Le ralentissement de la croissance ne se limite pas uniquement au milieu et à la fin de la grossesse. La croissance et le développement embryonnaires au cours du premier trimestre de la grossesse sont essentiels pour l’organogenèse du système cardiovasculaire fœtal. Il a également été démontré qu’un retard de croissance précoce est associé à un profil de risque cardiovasculaire défavorable chez les enfants âgés de 6 ans . Si une restriction de la croissance fœtale se produit en début de grossesse, l’âge gestationnel est souvent ajusté en fonction de la longueur couronne-rhum. Après l’ajustement, la croissance fœtale peut sembler appropriée, bien que le nouveau-né aurait dû être classé comme étant SGA avec les séquelles à long terme montrées dans cet article. Il faut donc accorder plus d’attention à la restriction de croissance fœtale tout au long de la gestation et pas seulement pendant la deuxième moitié de la grossesse.

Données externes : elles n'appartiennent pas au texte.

(** The timer of an iteration is armed with the interval in force when the
    iteration starts. *)
Lemma streamLoop_waits universes (evs : list (Select (@Frame C))) :
  forall st, exists tail,
    waits (effects (streamLoop universes evs st).1)
    = waits (effects st)
        ++ match evs with [] => [] | _ :: _ => refresh st :: tail end.
Proof.
  induction evs as [|ev rest IH]; intros st.
  - exists []. simpl. by rewrite app_nil_r.
  - cbn [streamLoop]. destruct ev as [f|].
    + destruct (iteration universes f (emit st [Wait (refresh st)]))
        as [st1|] eqn:Hit.
      * destruct (iteration_advances _ _ _ _ Hit) as (new & E & W & _).
        destruct (IH st1) as [tail1 Htail].
        exists (match rest with [] => [] | _ :: _ => refresh st1 :: tail1 end).
        rewrite Htail, E, waits_app, W. simpl.
        rewrite waits_app, app_nil_r, <- app_assoc. done.
      * exists []. simpl. by rewrite waits_app.
    + exists []. simpl. by rewrite waits_app.
Qed.

End Pacing.

(** ** Examples of the streaming step *)

Example strandMessage_two_pixels :
  snd <$> strandMessage 1 Example.pixels
  = Some {| opc.channel := 0; opc.command := 0; opc.length := 6;
            opc.data := [0; 0; 0; 255; 10; 200] |}.
Proof. vm_compute. reflexivity. Qed.

Example strandMessage_strip :
  fst <$> strandMessage 7 [color.mkRGBA 1 2 3 4]
  = Some ("07 → " +:+ fmt.ESC +:+ "[38;2;1;2;3m█").
Proof. vm_compute. reflexivity. Qed.

Example strandStep_offline :
  effects <$> strandStep (Example.frame [2] Example.pixels) 0 0 2 1
                (Example.start {| oc := None |})
  = Some [Sent (deviceMessage Example.pixels)
            (Some (errors.With (errors.New "fadecandy server not online")
                     "stack" "FadeCandy.Send"));
          Out (Stdout ("01 → " +:+ fmt.ESC +:+ "[38;2;0;0;0m█"
                         +:+ fmt.ESC +:+ "[38;2;255;10;200m█"))].
Proof. vm_compute. reflexivity. Qed.

(** ** The color written for an element *)

(** Whatever the type of the elements: the bytes written for an element
    are zero when its [RGBA()] alpha is zero and otherwise the low eight
    bits of its [RGBA()] red, green and blue. *)
Lemma sent_pixels {Status : Type} {C : Type} `{color.Color C}
    (f : @Frame C) (device strand : nat) (strandLen : Z) (strandNum : nat)
    (st : @LoopState Status) (strandData : list C) :
  strandLen <> 0 ->
  GetStrandData f device strand = inr strandData ->
  Z.of_nat (List.length strandData) * 3 < 65536 ->
  exists st' m,
    strandStep f device strand strandLen strandNum st = Some st'
    /\ sentMessages (effects st') = sentMessages (effects st) ++ [m]
    /\ forall (i : nat) (rgba : C),
         strandData !! i = Some rgba ->
         let '(r, g, b, a) := color.RGBA rgba in
         (opc.data m !! (3 * i)%nat, opc.data m !! (3 * i + 1)%nat,
          opc.data m !! (3 * i + 2)%nat)
         = if decide (a = 0) then (Some 0, Some 0, Some 0)
           else (Some (GoInt.uint8 r), Some (GoInt.uint8 g),
                 Some (GoInt.uint8 b)).
Proof.
  intros Hlen Hdata Hn.
  destruct (strandStep_sends f device strand strandLen strandNum st
              strandData Hlen Hdata Hn) as (st' & Hstep & Hsent & _).
  exists st', (deviceMessage strandData).
  split; [exact Hstep|]. split; [exact Hsent|].
  intros i rgba Hi.
  destruct (wire_lookup strandData i rgba Hi) as (H1 & H2 & H3).
  unfold deviceMessage. cbn [opc.data]. rewrite H1, H2, H3. unfold pixel.
  destruct (color.RGBA rgba) as [[[r g] b] a].
  by destruct (decide (a = 0)).
Qed.

(** For the 8-bit colors of [color.RGBA], the alpha test and the two
    conversions amount to this. *)
Lemma pixel_rgba (rgba : color.rgba) :
  color.valid rgba ->
  (GoInt.uint8 (pixel rgba).1.1, GoInt.uint8 (pixel rgba).1.2,
   GoInt.uint8 (pixel rgba).2)
  = if decide (color.A rgba = 0) then (0, 0, 0)
    else (color.R rgba, color.G rgba, color.B rgba).
Proof.
  intros (HR & HG & HB & HA). unfold pixel, color.RGBA, color.rgba_Color.
  destruct (decide (color.A rgba = 0)) as [Ha|Ha].
  - rewrite decide_True by (by apply widen_zero). reflexivity.
  - rewrite decide_False by (by rewrite widen_zero). simpl.
    by rewrite !uint8_widen.
Qed.

(** Whatever the color values, a zero alpha writes black. *)
Lemma pixel_alpha_zero (rgba : color.rgba) :
  color.A rgba = 0 -> pixel rgba = (0, 0, 0).
Proof.
  intros Ha. unfold pixel, color.RGBA, color.rgba_Color.
  rewrite decide_True by (by apply widen_zero). reflexivity.
Qed.

(** C1.  In the streaming step of the frame streamer, the message built
    for a strand holds, for every element of the strand's buffer, the
    triple (0,0,0) when the element's alpha is zero, whatever its color
    values, and otherwise the element's red, green and blue values
    unchanged.  The elements are 8-bit RGBA colors. *)
Theorem C1_alpha_zero_forces_black {Status : Type}
    (f : @Frame color.rgba) (device strand : nat) (strandLen : Z)
    (strandNum : nat) (st : @LoopState Status)
    (strandData : list color.rgba) :
  strandLen <> 0 ->
  GetStrandData f device strand = inr strandData ->
  Z.of_nat (List.length strandData) * 3 < 65536 ->
  exists st' m,
    strandStep f device strand strandLen strandNum st = Some st'
    /\ sentMessages (effects st') = sentMessages (effects st) ++ [m]
    /\ forall (i : nat) (rgba : color.rgba),
         strandData !! i = Some rgba ->
         (color.A rgba = 0 ->
          opc.data m !! (3 * i)%nat = Some 0
          /\ opc.data m !! (3 * i + 1)%nat = Some 0
          /\ opc.data m !! (3 * i + 2)%nat = Some 0)
         /\ (color.A rgba <> 0 -> color.valid rgba ->
             opc.data m !! (3 * i)%nat = Some (color.R rgba)
             /\ opc.data m !! (3 * i + 1)%nat = Some (color.G rgba)
             /\ opc.data m !! (3 * i + 2)%nat = Some (color.B rgba)).
Proof.
  intros Hlen Hdata Hn.
  destruct (strandStep_sends f device strand strandLen strandNum st
              strandData Hlen Hdata Hn) as (st' & Hstep & Hsent & _).
  exists st', (deviceMessage strandData).
  split; [exact Hstep|]. split; [exact Hsent|].
  intros i rgba Hi. pose proof (wire_lookup strandData i rgba Hi) as Hw.
  simpl. split.
  - intros Ha. rewrite (pixel_alpha_zero rgba Ha) in Hw. exact Hw.
  - intros Ha Hvalid. pose proof (pixel_rgba rgba Hvalid) as Hp.
    rewrite decide_False in Hp by assumption.
    injection Hp as H1 H2 H3. rewrite H1, H2, H3 in Hw. exact Hw.
Qed.

Lemma C1_alpha_zero_forces_black_witness :
  let f := Example.frame [2] Example.pixels in
  let st := Example.start {| oc := Some (Example.failing 0) |} in
  (2 <> 0
   /\ GetStrandData f 0 0 = inr Example.pixels
   /\ Z.of_nat (List.length Example.pixels) * 3 < 65536)
  /\ exists st' m,
       strandStep f 0 0 2 1 st = Some st'
       /\ sentMessages (effects st') = [m]
       /\ opc.data m = [0; 0; 0; 255; 10; 200].
Proof.
  intros f st.
  assert (Hhyp : 2 <> 0
                 /\ GetStrandData f 0 0 = inr Example.pixels
                 /\ Z.of_nat (List.length Example.pixels) * 3 < 65536).
  { split; [lia|]. split; [reflexivity|]. simpl. lia. }
  split; [exact Hhyp|].
  destruct Hhyp as (H1 & H2 & H3).
  destruct (C1_alpha_zero_forces_black f 0 0 2 1 st Example.pixels H1 H2 H3)
    as (st' & m & Hstep & Hsent & Hpix).
  exists st', m. split; [exact Hstep|]. split; [exact Hsent|].
  vm_compute in Hstep. injection Hstep as <-.
  vm_compute in Hsent. injection Hsent as <-. reflexivity.
Defined.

Non seulement les nouveau-nés SGA mais aussi les nouveau-nés à croissance ralentie avec un poids de naissance normal avaient un profil cardiovasculaire différent à l’âge de 6 ans, comme le montrent les différences de diamètre de la racine aortique et de masse ventriculaire gauche. Il est bien établi qu’un faible poids de naissance est associé à une mauvaise santé cardiovasculaire plus tard dans la vie, mais le fait que le profil de croissance soit également un facteur de risque indépendant du poids de naissance est une découverte importante. Un plus petit diamètre de la racine aortique est associé à une obstruction de la sortie ventriculaire et éventuellement au développement d’une hypertension plus tard dans la vie. Bien qu’il soit différent de relier ces mesures à la fonction cardiaque exacte dans la vie adulte ultérieure, nos résultats suggèrent fortement que les nouveau-nés à croissance ralentie, malgré leur poids normal à la naissance, ont déjà un profil cardiovasculaire moins optimal, ce qui justifie un suivi et des investigations supplémentaires.